In deference to my friend Rhett Fleitz over at Fire Critic, we both saw this story and he beat me to the post.  He’s got more time apparently!

I thought I’d post it anyway, but be sure to check his out as well…

An ambulance company that gets paid to transport people is crying foul after being denied help from a municipal fire department to finish their job for them.

Seems the ambulance company didn’t have enough manpower to transport a 700-lb patient from a treatment facility to her home, so they thought the fire department should step in.

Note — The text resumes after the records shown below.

(* ===== verification/ApplyTenancy.v ===== *)
(** Apply handlers for organizations, projects, clusters and node onboarding
    (mvirt-cplane/src/state.rs, lines 1402-2111). *)

From S2P Require Import Prelude Command Event Externals Ca Db.

(** * Organizations *)

Definition apply_create_org (timestamp slug name : string) (contact : OrgContact)
    (db : Db) : Outcome :=
  bail! txn_has orgs slug db
    with RespError 409 ("Org with slug '" +:+ slug +:+ "' already exists") in
  let org := {|
    og_slug := slug;
    og_name := name;
    og_contact := contact;
    og_created_at := timestamp;
    og_updated_at := timestamp;
  |} in
  Commit (txn_put orgs slug org db) (RespOrg org) [].

Definition apply_update_org (slug timestamp : string) (name : option string)
    (contact : option OrgContact) (db : Db) : Outcome :=
  get! org := txn_get orgs slug db else RespError 404 (msg_not_found "Org" slug) in
  let org := match name with Some n => org <| og_name := n |> | None => org end in
  let org := match contact with Some c => org <| og_contact := c |> | None => org end in
  let org := org <| og_updated_at := timestamp |> in
  Commit (txn_put orgs slug org db) (RespOrg org) [].

Section orgs.
Context `{R : Redb}.

Definition apply_delete_org (slug : string) (db : Db) : Outcome :=
  bail! negb (txn_has orgs slug db) with RespError 404 (msg_not_found "Org" slug) in
  let project_count :=
    length (List.filter (λ p, pj_org_slug p == slug) (txn_list projects db)) in
  bail! (0 <? project_count)%nat
    with RespError 409 ("Org '" +:+ slug +:+ "' has " +:+ pretty project_count +:+
                        " project(s); delete them first") in
  Commit (txn_delete orgs slug db) (RespDeleted slug) [].
End orgs.

(** * Projects *)

Definition apply_create_project (timestamp org_slug slug name : string)
    (description : option string) (db : Db) : Outcome :=
  bail! txn_has projects slug db
    with RespError 409 ("Project with slug '" +:+ slug +:+ "' already exists") in
  bail! negb (txn_has orgs org_slug db)
    with RespError 404 (msg_not_found "Org" org_slug) in
  let project := {|
    pj_slug := slug;
    pj_org_slug := org_slug;
    pj_name := name;
    pj_description := description;
    pj_created_at := timestamp;
    pj_updated_at := timestamp;
  |} in
  Commit (txn_put projects slug project db) (RespProject project) [].

Definition apply_delete_project (slug : string) (db : Db) : Outcome :=
  bail! negb (txn_has projects slug db)
    with RespError 404 (msg_not_found "Project" slug) in
  Commit (txn_delete projects slug db) (RespDeleted slug) [].

(** * Clusters *)

Definition apply_create_cluster (timestamp org_slug slug name : string)
    (description location : option string) (db : Db) : Outcome :=
  bail! txn_has clusters slug db
    with RespError 409 ("Cluster with slug '" +:+ slug +:+ "' already exists") in
  bail! negb (txn_has orgs org_slug db)
    with RespError 404 (msg_not_found "Org" org_slug) in
  let cluster := {|
    cl_slug := slug;
    cl_org_slug := org_slug;
    cl_name := name;
    cl_description := description;
    cl_location := location;
    cl_node_ids := [];
    cl_created_at := timestamp;
    cl_updated_at := timestamp;
  |} in
  Commit (txn_put clusters slug cluster db) (RespCluster cluster) [].

Definition apply_update_cluster (slug timestamp : string) (name : option string)
    (description location : option (option string)) (db : Db) : Outcome :=
  get! cluster := txn_get clusters slug db
    else RespError 404 (msg_not_found "Cluster" slug) in
  let cluster := match name with Some n => cluster <| cl_name := n |> | None => cluster end in
  let cluster := match description with
                 | Some d => cluster <| cl_description := d |>
                 | None => cluster
                 end in
  let cluster := match location with
                 | Some l => cluster <| cl_location := l |>
                 | None => cluster
                 end in
  let cluster := cluster <| cl_updated_at := timestamp |> in
  Commit (txn_put clusters slug cluster db) (RespCluster cluster) [].

Definition apply_delete_cluster (slug : string) (db : Db) : Outcome :=
  bail! negb (txn_has clusters slug db)
    with RespError 404 (msg_not_found "Cluster" slug) in
  Commit (txn_delete clusters slug db) (RespDeleted slug) [].

Definition apply_add_node_to_cluster (timestamp cluster_slug node_id : string)
    (db : Db) : Outcome :=
  get! cluster := txn_get clusters cluster_slug db
    else RespError 404 (msg_not_found "Cluster" cluster_slug) in
  bail! negb (txn_has nodes node_id db)
    with RespError 404 (msg_not_found "Node" node_id) in
  if existsb (λ n, n == node_id) (cl_node_ids cluster)
  then Commit db (RespCluster cluster) []
  else
    let cluster := cluster <| cl_node_ids := cl_node_ids cluster ++ [node_id] |>
                           <| cl_updated_at := timestamp |> in
    Commit (txn_put clusters cluster_slug cluster db) (RespCluster cluster) [].

(** [node_ids.retain(|n| n != node_id)]. *)
Definition retain_other (node_id : string) (l : list string) : list string :=
  List.filter (λ n, negb (n == node_id)) l.

Definition apply_remove_node_from_cluster (timestamp cluster_slug node_id : string)
    (db : Db) : Outcome :=
  get! cluster := txn_get clusters cluster_slug db
    else RespError 404 (msg_not_found "Cluster" cluster_slug) in
  let before := length (cl_node_ids cluster) in
  let cluster := cluster <| cl_node_ids := retain_other node_id (cl_node_ids cluster) |> in
  if Nat.eqb (length (cl_node_ids cluster)) before
  then Commit db (RespCluster cluster) []
  else
    let cluster := cluster <| cl_updated_at := timestamp |> in
    Commit (txn_put clusters cluster_slug cluster db) (RespCluster cluster) [].

(** * Node onboarding *)

Definition apply_ensure_internal_ca (ca : InternalCa) (db : Db) : Outcome :=
  let db := match pki_ca db with
            | None => db <| pki_ca := Some ca |>
            | Some _ => db
            end in
  Commit db RespAck [].

Definition apply_update_server_cert (timestamp cert_pem key_pem serial_hex not_after : string)
    (db : Db) : Outcome :=
  let data := {|
    sc_cert_pem := cert_pem;
    sc_key_pem := key_pem;
    sc_serial_hex := serial_hex;
    sc_not_after := not_after;
    sc_created_at := timestamp;
  |} in
  Commit (db <| pki_server := Some data |>) RespAck [].

Section onboarding.
Context `{R : Redb} `{X : X509}.

Definition apply_create_onboarding_token (timestamp id token_hash_hex cluster_slug node_id
    hostname : string) (description : option string) (expires_at created_by_account : string)
    (db : Db) : Outcome :=
  get! cluster := txn_get clusters cluster_slug db
    else RespError 404 (msg_not_found "Cluster" cluster_slug) in
  bail! txn_has onboarding_tokens id db
    with RespError 409 ("Onboarding token '" +:+ id +:+ "' already exists") in
  bail! txn_has nodes node_id db
    with RespError 409 ("Node '" +:+ node_id +:+ "' already exists") in
  bail! existsb (λ n, is_some_of (nd_cluster_slug n) cluster_slug && (nd_name n == hostname))
          (txn_list nodes db)
    with RespError 409 ("A node with hostname '" +:+ hostname +:+
                        "' already exists in cluster '" +:+ cluster_slug +:+ "'") in
  let token := {|
    ot_id := id;
    ot_token_hash_hex := token_hash_hex;
    ot_cluster_slug := cluster_slug;
    ot_node_id := node_id;
    ot_hostname := hostname;
    ot_description := description;
    ot_expires_at := expires_at;
    ot_used_at := None;
    ot_used_by_node_id := None;
    ot_created_by_account := created_by_account;
    ot_created_at := timestamp;
  |} in
  let db := txn_put onboarding_tokens id token db in
  let node := {|
    nd_id := node_id;
    nd_name := hostname;
    nd_address := "";
    nd_status := NodeOnboarding;
    nd_resources := NodeResources_default;
    nd_labels := ∅;
    nd_last_heartbeat := timestamp;
    nd_created_at := timestamp;
    nd_updated_at := timestamp;
    nd_cluster_slug := Some cluster_slug;
    nd_cert_serial_hex := None;
    nd_cert_expires_at := None;
    nd_hostname := None;
    nd_agent_version := None;
  |} in
  let db := txn_put nodes node_id node db in
  let db :=
    if existsb (λ n, n == node_id) (cl_node_ids cluster) then db
    else
      let cluster := cluster <| cl_node_ids := cl_node_ids cluster ++ [node_id] |>
                             <| cl_updated_at := timestamp |> in
      txn_put clusters cluster_slug cluster db in
  Commit db (RespOnboardingToken token) [].

Definition apply_delete_onboarding_token (cluster_slug id : string) (db : Db) : Outcome :=
  get! t := txn_get onboarding_tokens id db
    else RespError 404 (msg_not_found "Onboarding token" id) in
  bail! negb (ot_cluster_slug t == cluster_slug)
    with RespError 404 ("Token '" +:+ id +:+ "' does not belong to cluster '" +:+
                        cluster_slug +:+ "'") in
  let db :=
    if is_none (ot_used_at t) && txn_has nodes (ot_node_id t) db
    then
      let db := txn_delete nodes (ot_node_id t) db in
      match txn_get clusters (ot_cluster_slug t) db with
      | Some cluster =>
          let before := length (cl_node_ids cluster) in
          let cluster :=
            cluster <| cl_node_ids := retain_other (ot_node_id t) (cl_node_ids cluster) |> in
          if Nat.eqb (length (cl_node_ids cluster)) before then db
          else txn_put clusters (cl_slug cluster) cluster db
      | None => db
      end
    else db in
  let db := txn_delete onboarding_tokens id db in
  Commit db (RespDeleted id) [].

Definition apply_redeem_onboarding_token (amb : Ambient) (timestamp token_hash_hex csr_pem
    hostname agent_version kernel_version arch : string) (db : Db) : Outcome :=
  get! token := List.find (λ t, ot_token_hash_hex t == token_hash_hex)
                  (txn_list onboarding_tokens db)
    else RespError 401 "invalid onboarding token" in
  bail! is_some (ot_used_at token) with RespError 401 "invalid onboarding token" in
  bail! str_gt timestamp (ot_expires_at token)
    with RespError 401 "invalid onboarding token" in
  bail! negb (txn_has clusters (ot_cluster_slug token) db)
    with RespError 410 ("cluster '" +:+ ot_cluster_slug token +:+
                        "' gone since token issuance") in
  get! node := txn_get nodes (ot_node_id token) db
    else RespError 410 ("placeholder node '" +:+ ot_node_id token +:+
                        "' was deleted; re-issue a fresh token") in
  get! ca := pki_ca db else RespError 503 "internal CA not initialised" in
  match sign_node_leaf (amb_now amb) ca csr_pem (ot_node_id token) (ot_cluster_slug token)
          (amb_serial amb) with
  | Err e => Early (RespError 400 ("CSR invalid: " +:+ e)) []
  | Ok signed =>
      let token := token <| ot_used_at := Some timestamp |>
                         <| ot_used_by_node_id := Some (ot_node_id token) |> in
      let db := txn_put onboarding_tokens (ot_id token) token db in
      let node := node <| nd_status := NodeOnline |> in
      let node := node <| nd_last_heartbeat := timestamp |> in
      let node := node <| nd_updated_at := timestamp |> in
      let node := node <| nd_cert_serial_hex := Some (sl_serial_hex signed) |> in
      let node := node <| nd_cert_expires_at := Some (sl_not_after signed) |> in
      let node := node <| nd_hostname := Some hostname |> in
      let node := node <| nd_agent_version :=
        Some (agent_version +:+ " (" +:+ kernel_version +:+ " " +:+ arch +:+ ")") |> in
      let db := txn_put nodes (ot_node_id token) node db in
      Commit db (RespBootstrapResult node (sl_cert_pem signed) (ca_cert_pem ca)) []
  end.

(** The two loops of the [Decommission] arm. *)
Definition drop_unredeemed_tokens (node_id : string) (l : list OnboardingTokenData)
    (db : Db) : Db :=
  foldl (λ d t, if (ot_node_id t == node_id) && is_none (ot_used_at t)
                then txn_delete onboarding_tokens (ot_id t) d else d) db l.

Definition remove_node_from_clusters (timestamp node_id : string) (l : list ClusterData)
    (db : Db) : Db :=
  foldl (λ d cluster,
    let before := length (cl_node_ids cluster) in
    let cluster := cluster <| cl_node_ids := retain_other node_id (cl_node_ids cluster) |> in
    if Nat.eqb (length (cl_node_ids cluster)) before then d
    else
      let cluster := cluster <| cl_updated_at := timestamp |> in
      txn_put clusters (cl_slug cluster) cluster d) db l.

Definition apply_revoke_node_cert (timestamp node_id : string) (reason : RevocationReason)
    (db : Db) : Outcome :=
  get! node := txn_get nodes node_id db
    else RespError 404 (msg_not_found "Node" node_id) in
  let db := match nd_cert_serial_hex node with
            | Some serial =>
                let revoked := {|
                  rv_serial_hex := serial;
                  rv_node_id := node_id;
                  rv_revoked_at := timestamp;
                  rv_reason := reason;
                |} in
                txn_put revoked_certs serial revoked db
            | None => db
            end in
  let db := match reason with
            | Decommission =>
                let db := drop_unredeemed_tokens node_id (txn_list onboarding_tokens db) db in
                let db := remove_node_from_clusters timestamp node_id
                            (txn_list clusters db) db in
                txn_delete nodes node_id db
            | Compromise | OtherReason =>
                let node := node <| nd_status := NodeRevoked |>
                                 <| nd_updated_at := timestamp |> in
                txn_put nodes node_id node db
            end in
  Commit db (RespDeleted node_id) [].
End onboarding.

The fire department told them no.

According to a report in the State Journal Register, the Springfield (IL) fire department has a policy in place denying assistance to help lift, transfer or transport patients in non-emergencies.  The policy dates back to last year and is in response to injuries resulting in workers’ compensation claims for several firefighters.

The for-profit ambulance company isn’t used to being denied the bounty of free labor they previously enjoyed- and billed for.

Robert Esmond, owner of Mercy Ambulance Service in Loves Park (IL), says that Medicare and Medicaid doesn’t pay him enough to justify sending more vehicles to help the two paramedics in a single ambulance.

He calls the Springfield response “short-changing the taxpayers.”

Well, who wouldn’t love to own a for-profit business in which you can get free labor to cover what you decide you don’t want to pay for?

Sounds like a sweet gig to me!

Posted in Firefighter Safety & Health, News, Patient Management, Staffing, WTF?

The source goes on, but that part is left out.